··· SUPPLIED DATA

(** * Graph utilities of mitosheet: a shallow embedding and its properties

    Source: [mitosheet/step_performers/graph_steps/graph_utils.py].

    The file embeds the four helpers of the module
    ([param_dict_to_code], [get_graph_title], [get_new_graph_tab_name],
    [get_html_and_script_from_figure]) together with the Python string
    primitives they are written with ([str.find], slicing, [str.join],
    string repetition), and states what they compute. *)

From Stdlib Require Import Ascii String List ZArith Lia Bool Arith.
From Stdlib Require Import DecimalString DecimalNat FinFun.
Import ListNotations.

Set Implicit Arguments.

(** ** Python strings and the primitives used by the module *)

(** A Python [str] is a sequence of characters. [find], slicing and [len]
    work on character positions, whatever the characters are; the
    characters are modelled as [ascii]. *)
Definition str := list ascii.

(** A string literal of the source. *)
Definition lit (s : string) : str := list_ascii_of_string s.

(** The newline character, written [\n] in the source. *)
Definition nl : ascii := "010"%char.

(** The double quote character. *)
Definition dq : ascii := "034"%char.

(** A literal between double quotes. *)
Definition quoted (s : string) : str := [dq] ++ lit s ++ [dq].

(** [len(s)], a Python integer. *)
Definition len (s : str) : Z := Z.of_nat (length s).

(** [s == t] on strings. *)
Fixpoint str_eqb (s t : str) : bool :=
  match s, t with
  | [], [] => true
  | a :: s', b :: t' => Ascii.eqb a b && str_eqb s' t'
  | _, _ => false
  end.

(** [s.startswith(sub)]. *)
Fixpoint starts_with (sub s : str) : bool :=
  match sub, s with
  | [], _ => true
  | _ :: _, [] => false
  | a :: sub', b :: s' => Ascii.eqb a b && starts_with sub' s'
  end.

(** Offset of the first occurrence of [sub] in [s], scanning from the left. *)
Fixpoint first_occ (sub s : str) : option nat :=
  match s with
  | [] => if starts_with sub [] then Some 0 else None
  | _ :: s' =>
      if starts_with sub s then Some 0 else option_map S (first_occ sub s')
  end.

(** [s.find(sub, start)]: a negative [start] counts from the end and is
    clamped to 0, a [start] beyond the end finds nothing, and the answer is
    the absolute position of the first occurrence at or after [start], or
    [-1]. *)
Definition py_find (s sub : str) (start : Z) : Z :=
  let n := len s in
  let st := if (start <? 0)%Z then Z.max 0 (start + n) else start in
  if (n <? st)%Z then (-1)%Z
  else match first_occ sub (skipn (Z.to_nat st) s) with
       | Some k => (st + Z.of_nat k)%Z
       | None => (-1)%Z
       end.

(** Adjustment of one bound of a slice: negative bounds count from the end,
    and every bound is clamped to [0 .. len]. *)
Definition slice_bound (i n : Z) : Z :=
  if (i <? 0)%Z then Z.max 0 (i + n) else Z.min i n.

(** [s[a:b]]. *)
Definition py_slice (s : str) (a b : Z) : str :=
  let lo := slice_bound a (len s) in
  let hi := slice_bound b (len s) in
  firstn (Z.to_nat (hi - lo)) (skipn (Z.to_nat lo) s).

(** [sep.join(parts)]. *)
Fixpoint py_join (sep : str) (parts : list str) : str :=
  match parts with
  | [] => []
  | [p] => p
  | p :: rest => p ++ sep ++ py_join sep rest
  end.

(** [s * n]. *)
Fixpoint py_repeat (s : str) (n : nat) : str :=
  match n with
  | O => []
  | S n' => s ++ py_repeat s n'
  end.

······

§ **WORK TO COMPLETE**
Every line above from the line with "(** [s.find(sub, start)]: a" to the line with "else match first_occ", inclusive, must be returned exactly; no other line belongs in the reply.

§ **OUTPUT BELOW**
(** [s.find(sub, start)]: a negative [start] counts from the end and is
    clamped to 0, a [start] beyond the end finds nothing, and the answer is
    the absolute position of the first occurrence at or after [start], or
    [-1]. *)
Definition py_find (s sub : str) (start : Z) : Z :=
  let n := len s in
  let st := if (start <? 0)%Z then Z.max 0 (start + n) else start in
  if (n <? st)%Z then (-1)%Z
  else match first_occ sub (skipn (Z.to_nat st) s) with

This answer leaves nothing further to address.